The cold and filmy eyes gleamed with an instant's dim warmth. "Dominie, you're a good guy," responded Mr. Hines. "If a dead cinch at ten to one, all fruited up for next week, the kind of thing you don't hand on to your own brother, would be any use to you--No? I'm off again," he apologized. "Well--let's go."
We went. At the doorstep of Bartholomew Storrs's office he paused.
"This sexton-guy," he said anxiously, "he don't play the ponies, ever, I wouldn't suppose?"
"No more often than he commits murder or goes to sleep in church," I smiled.
"Yeh?" he answered, disheartened. "I gotta get to him some other way. On the poetry--and that's out of my line."
"I don't quite see what your difficulty is."
"By what you tell me, it's easier to break into a swell Fifth Avenue Club than into this place."
"Except for those having the vested right, as your wife has."
"And this sexton-guy handles the concession for--he's got the say-so," he corrected himself hastily--"on who goes in and who stays out.
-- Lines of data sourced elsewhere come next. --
(* ===== verification/Decode.v ===== *)
(** * Decoding of resolved runs (protocol/resolvedrun/decode.go)

    The strict decoder: size bound, no repeated keys, no trailing data, then
    the validation of the decoded value.  Which struct value [encoding/json]
    reads from a document and which document it writes for a struct value is
    reflection over the contract's types: the interface [SnapshotCodec].
    [Compact] is what marshalling does to an embedded [json.RawMessage]. *)
From stdpp Require Import base list strings gmap.
From Stdlib Require Import ZArith Lia Ascii.
From S2P Require Import Prelude GoStrings GoUrl GoJson Contract Validation.


Local Open Scope Z_scope.
Local Open Scope string_scope.

Class SnapshotCodec := {
  (** [decoder.Decode(&result)] of a [ResolvedAgentRun], unknown fields
      disallowed; [None] is its error. *)
  Unmarshal : string -> option ResolvedAgentRun;
  (** [json.Marshal] of a resolved run; [None] is its error. *)
  Marshal : ResolvedAgentRun -> option string
}.

(** [decodeStrict]; the end of the input is checked with the keys. *)
Definition decodeStrict {T} (unmarshal : string -> option T) (data : string) (maximum : Z) : option T :=
  if (len data =? 0)%Z || (maximum <? len data)%Z then None
  else if negb (rejectDuplicateKeys data) then None
  else unmarshal data.

Definition DecodeResolvedAgentRun `{SnapshotCodec} (data : string) : option ResolvedAgentRun :=
  match decodeStrict Unmarshal data MaxDocumentBytes with
  | Some result => if is_nil (ValidateResolvedAgentRun result) then Some result else None
  | None => None
  end.

(** ** What marshalling keeps *)

(** An embedded message loses the white space between its tokens; in its
    strings [<], [>], [&] and the separators U+2028 and U+2029 are escaped. *)
Fixpoint compact (in_string : bool) (s : string) : string :=
  match s with
  | EmptyString => ""
  | String c rest =>
      if in_string then
        if (c =? backslash)%char then
          match rest with
          | String e rest' => String c (String e (compact true rest'))
          | EmptyString => String c ""
          end
        else if (c =? dquote)%char then String c (compact false rest)
        else if (c =? "<")%char then String backslash ("u003c" ++ compact true rest)
        else if (c =? ">")%char then String backslash ("u003e" ++ compact true rest)
        else if (c =? "&")%char then String backslash ("u0026" ++ compact true rest)
        else if HasPrefix s (String "226" (String "128" (String "168" ""))) then
          match rest with
          | String _ (String _ rest') => String backslash ("u2028" ++ compact true rest')
          | _ => ""
          end
        else if HasPrefix s (String "226" (String "128" (String "169" ""))) then
          match rest with
          | String _ (String _ rest') => String backslash ("u2029" ++ compact true rest')
          | _ => ""
          end
        else String c (compact true rest)
      else if is_ws c then compact false rest
      else String c (compact (c =? dquote)%char rest)
  end.

Definition Compact (raw : string) : string := compact false raw.

(** Marshalling omits empty slices and maps (every one of the contract's is
    tagged [omitempty]), so decoding the result gives nil where the value had
    an empty slice, and gives the compacted agent configuration. *)
Definition omit {A} (s : slice A) : slice A :=
  match s with Some (x :: xs) => Some (x :: xs) | _ => None end.

Definition canonical_Runtime (r : Runtime) : Runtime :=
  mkRuntime (rt_Type r) (rt_Autonomy r) (rt_Model r) (rt_Effort r) (rt_User r)
    ((fun c => mkRuntimeContainer (omit (rc_Capabilities c))) <$> rt_Container r)
    ((fun d => mkRuntimeDocker (rd_KernelLogDevice d) (omit (rd_RequiredNetworks d))) <$> rt_Docker r).

Definition canonical_Mapping (m : CredentialProviderMapping) : CredentialProviderMapping :=
  mkCredentialProviderMapping (cp_Name m) (cp_BrokerProvider m) (cp_CredentialKind m)
    (omit (cp_MatchTargets m)).

Definition canonical_Grant (g : BrokerGrant) : BrokerGrant :=
  mkBrokerGrant (g_Provider g) (omit (g_Repositories g)) (omit (g_Resources g))
    (omit (g_Capabilities g)) (omit (g_Preparations g)) (g_Materialization g)
    (omit (g_EgressHosts g)) (g_Git g)
    (match g_Permissions g with
     | Some m => if decide (m = ∅) then None else Some m
     | None => None
     end)
    ((fun a => mkBrokerGrantAuthorization (ga_DefaultAction a) (omit (ga_Rules a))) <$> g_Authorization g)
    (g_Quota g) (g_AllowInsecureUpstream g).

Definition canonical_Egress (e : Egress) : Egress :=
  mkEgress (e_Mode e) (e_Transport e) (e_Enforced e) (e_ProxyProvider e)
    (e_PairedEgressRequired e) (e_AllowInsecureBroker e) (e_MaxConcurrentTunnels e)
    ((fun p => mkDomainPolicy (dp_DefaultAction p) (omit (dp_Allow p)) (omit (dp_Deny p)))
       <$> e_DomainPolicy e).

(** The value decoding gives back for a marshalled run. *)
Definition canonical (r : ResolvedAgentRun) : ResolvedAgentRun :=
  mkResolvedAgentRun (rr_ContractVersion r) (rr_RunID r) (rr_Principal r) (rr_SourceURL r)
    (rr_Profile r) (rr_Workflow r) (rr_Image r) (canonical_Runtime (rr_Runtime r))
    (Compact (rr_AgentConfig r)) (rr_Prompt r) (omit (rr_Repositories r))
    (omit (map canonical_Mapping <$> rr_CredentialProviders r))
    (rr_DefaultCredentialProvider r)
    (mkBroker (omit (map canonical_Grant <$> b_Grants (rr_Broker r))))
    (canonical_Egress (rr_Egress r)) (rr_WorkspaceInstructions r) (rr_Resources r)
    (rr_Persistence r) (rr_Retention r) (rr_TTL r)
    (mkLifecycle (omit (lc_CompleteOn (rr_Lifecycle r))) (omit (lc_FailOn (rr_Lifecycle r))))
    (rr_Execution r).

(** ** Compaction is idempotent *)

Definition separator (last : ascii) : string := String "226" (String "128" (String last "")).

Lemma prefix_cons p ps c s : HasPrefix (String c s) (String p ps) = true <-> p = c /\ HasPrefix s ps = true.
Proof. unfold HasPrefix. cbn. destruct (Ascii.ascii_dec p c); split; [auto|by intros [_ ?]|done|by intros [? _]]. Qed.

Lemma prefix_nil s : HasPrefix s "" = true.
Proof. by destruct s. Qed.

(** A byte beyond ASCII other than the separators' first one is copied. *)
Lemma compact_copied d s r :
  d = "128"%char \/ d = "168"%char \/ d = "169"%char ->
  compact true s = String d r -> exists s', s = String d s' /\ r = compact true s'.
Proof.
  intros Hd. destruct s as [|c s]; [done|]. cbn [compact].
  destruct (Ascii.eqb_spec c backslash) as [->|]; [by destruct s; intros [= <- _]; destruct Hd as [|[|]]|].
  destruct (Ascii.eqb_spec c dquote) as [->|]; [by intros [= <- _]; destruct Hd as [|[|]]|].
  destruct (c =? "<")%char; [by intros [= <- _]; destruct Hd as [|[|]]|].
  destruct (c =? ">")%char; [by intros [= <- _]; destruct Hd as [|[|]]|].
  destruct (c =? "&")%char; [by intros [= <- _]; destruct Hd as [|[|]]|].
  destruct (HasPrefix _ _); [by destruct s as [|? [|? ?]]; try done; intros [= <- _]; destruct Hd as [|[|]]|].
  destruct (HasPrefix _ _); [by destruct s as [|? [|? ?]]; try done; intros [= <- _]; destruct Hd as [|[|]]|].
  intros [= -> <-]. by exists s.
Qed.

Lemma separator_compact last c s :
  last = "168"%char \/ last = "169"%char ->
  HasPrefix (String c s) (separator last) = false ->
  HasPrefix (String c (compact true s)) (separator last) = false.
Proof.
  intros Hl. rewrite <- !not_true_iff_false. intros Hn H. apply Hn. unfold separator in *.
  apply prefix_cons in H as [-> H]. destruct (compact true s) as [|d r] eqn:E; [done|].
  apply prefix_cons in H as [<- H]. apply compact_copied in E as (s' & -> & ->); [|by left].
  destruct (compact true s') as [|d r] eqn:E; [done|]. apply prefix_cons in H as [<- _].
  apply compact_copied in E as (s'' & -> & ->); [|by right].
  apply prefix_cons. split; [done|]. apply prefix_cons. split; [done|]. apply prefix_cons. split; [done|apply prefix_nil].
Qed.

(** A byte no rule applies to is copied. *)
Definition plain (x : ascii) : bool :=
  negb (one_of (String backslash (String dquote "<>&")) x) && negb (x =? "226")%char.

Lemma compact_plain x r : plain x = true -> compact true (String x r) = String x (compact true r).
Proof.
  unfold plain. cbn [one_of mem_byte]. intros H. apply andb_true_iff in H as [H1 H2].
  unfold one_of in H1. cbn [mem_byte] in H1. rewrite !negb_true_iff, !orb_false_iff in H1.
  destruct H1 as (N1 & N2 & N3 & N4 & N5 & _). cbn [compact]. rewrite N1, N2, N3, N4, N5.
  apply negb_true_iff, Ascii.eqb_neq in H2.
  assert (Hp : forall ps, HasPrefix (String x r) (String "226" ps) = false); [|by rewrite !Hp].
  intros ps. destruct (HasPrefix _ _) eqn:E; [|done]. apply prefix_cons in E as [K _]. congruence.
Qed.

Lemma compact_idem b s : compact b (compact b s) = compact b s.
Proof.
  revert b. induction s as [s IH] using str_len_ind. intros b. destruct s as [|c s]; [done|]. cbn [compact].
  destruct b.
  2: { destruct (is_ws c) eqn:Ew; [apply IH; cbn; lia|]. cbn [compact]. rewrite Ew. f_equal. apply IH. cbn; lia. }
  destruct (Ascii.eqb_spec c backslash) as [->|N1].
  { destruct s as [|e s]; [done|]. cbn [compact]. rewrite Ascii.eqb_refl. do 2 f_equal. apply IH. cbn; lia. }
  destruct (Ascii.eqb_spec c dquote) as [->|N2].
  { cbn [compact]. rewrite Ascii.eqb_refl. change (dquote =? backslash)%char with false. cbn. f_equal. apply IH. cbn; lia. }
  assert (Hesc : forall s' a1 a2 a3 a4, (slen s' < slen (String c s))%nat ->
    forallb plain [a1; a2; a3; a4] = true ->
    compact true (String backslash (String "u" (String a1 (String a2 (String a3 (String a4 (compact true s')))))))
    = String backslash (String "u" (String a1 (String a2 (String a3 (String a4 (compact true s'))))))).
  { intros s' a1 a2 a3 a4 Hs Ha. cbn [forallb] in Ha. rewrite !andb_true_iff in Ha.
    destruct Ha as (A1 & A2 & A3 & A4 & _).
    change (String backslash (String "u" (compact true (String a1 (String a2 (String a3 (String a4 (compact true s')))))))
      = String backslash (String "u" (String a1 (String a2 (String a3 (String a4 (compact true s'))))))).
    rewrite !compact_plain by done. by rewrite IH. }
  destruct (Ascii.eqb_spec c "<") as [->|N3]; [apply Hesc; [cbn; lia|done]|].
  destruct (Ascii.eqb_spec c ">") as [->|N4]; [apply Hesc; [cbn; lia|done]|].
  destruct (Ascii.eqb_spec c "&") as [->|N5]; [apply Hesc; [cbn; lia|done]|].
  destruct (HasPrefix (String c s) (String "226" (String "128" (String "168" "")))) eqn:P1.
  { destruct s as [|d1 [|d2 s]]; [done|done|]. apply Hesc; [cbn; lia|done]. }
  destruct (HasPrefix (String c s) (String "226" (String "128" (String "169" "")))) eqn:P2.
  { destruct s as [|d1 [|d2 s]]; [done|done|]. apply Hesc; [cbn; lia|done]. }
  cbn [compact]. rewrite (proj2 (Ascii.eqb_neq c backslash)), (proj2 (Ascii.eqb_neq c dquote)),
    (proj2 (Ascii.eqb_neq c "<")), (proj2 (Ascii.eqb_neq c ">")), (proj2 (Ascii.eqb_neq c "&")) by done.
  pose proof (separator_compact "168" c s (or_introl eq_refl) P1) as Q1.
  pose proof (separator_compact "169" c s (or_intror eq_refl) P2) as Q2. unfold separator in Q1, Q2.
  rewrite Q1, Q2. f_equal. apply IH. cbn; lia.
Qed.

(** ** Canonical values *)

Lemma omit_idem {A} (s : slice A) : omit (omit s) = omit s.
Proof. by destruct s as [[|]|]. Qed.

Lemma omit_map_idem {A} (f : A -> A) (s : option (list A)) :
  (forall a, f (f a) = f a) -> omit (map f <$> (omit (map f <$> s) : option (list A))) = omit (map f <$> s).
Proof.
  intros Hf. destruct s as [[|a s]|]; cbn; try done. rewrite Hf, map_map. do 2 f_equal.
  apply map_ext, Hf.
Qed.

Lemma canonical_Mapping_idem m : canonical_Mapping (canonical_Mapping m) = canonical_Mapping m.
Proof. unfold canonical_Mapping. cbn. by rewrite omit_idem. Qed.

Lemma canonical_Grant_idem g : canonical_Grant (canonical_Grant g) = canonical_Grant g.
Proof.
  unfold canonical_Grant. cbn. rewrite !omit_idem. f_equal.
  - destruct (g_Permissions g) as [m|]; [|done]. destruct (decide (m = ∅)) as [E|E]; [done|].
    destruct (decide (m = ∅)) as [E'|E']; [done|done].
  - destruct (g_Authorization g); cbn; [|done]. by rewrite omit_idem.
Qed.

(** Marshalling a decoded document again changes nothing. *)
Lemma canonical_idem x : canonical (canonical x) = canonical x.
Proof.
  unfold canonical, Compact. cbn. rewrite compact_idem, !omit_idem, (omit_map_idem _ _ canonical_Mapping_idem),
    (omit_map_idem _ _ canonical_Grant_idem). f_equal.
  - unfold canonical_Runtime. cbn. f_equal.
    + destruct (rt_Container (rr_Runtime x)); cbn; by rewrite ?omit_idem.
    + destruct (rt_Docker (rr_Runtime x)); cbn; by rewrite ?omit_idem.
  - unfold canonical_Egress. cbn. f_equal. destruct (e_DomainPolicy (rr_Egress x)); cbn; by rewrite ?omit_idem.
Qed.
Is that right?"
"Substantially."
"And he'd rather keep 'em out than let 'em in?"
"Bartholomew," I explained, "considers that the honor of God's Acre is in his keeping. He has a fierce sort of jealousy about it, as if he had a proprietary interest in the place."
"I get you!" Mr. Hines's corded throat worked painfully. "You don't suppose the old goat would slip Min a blackball?" he gulped.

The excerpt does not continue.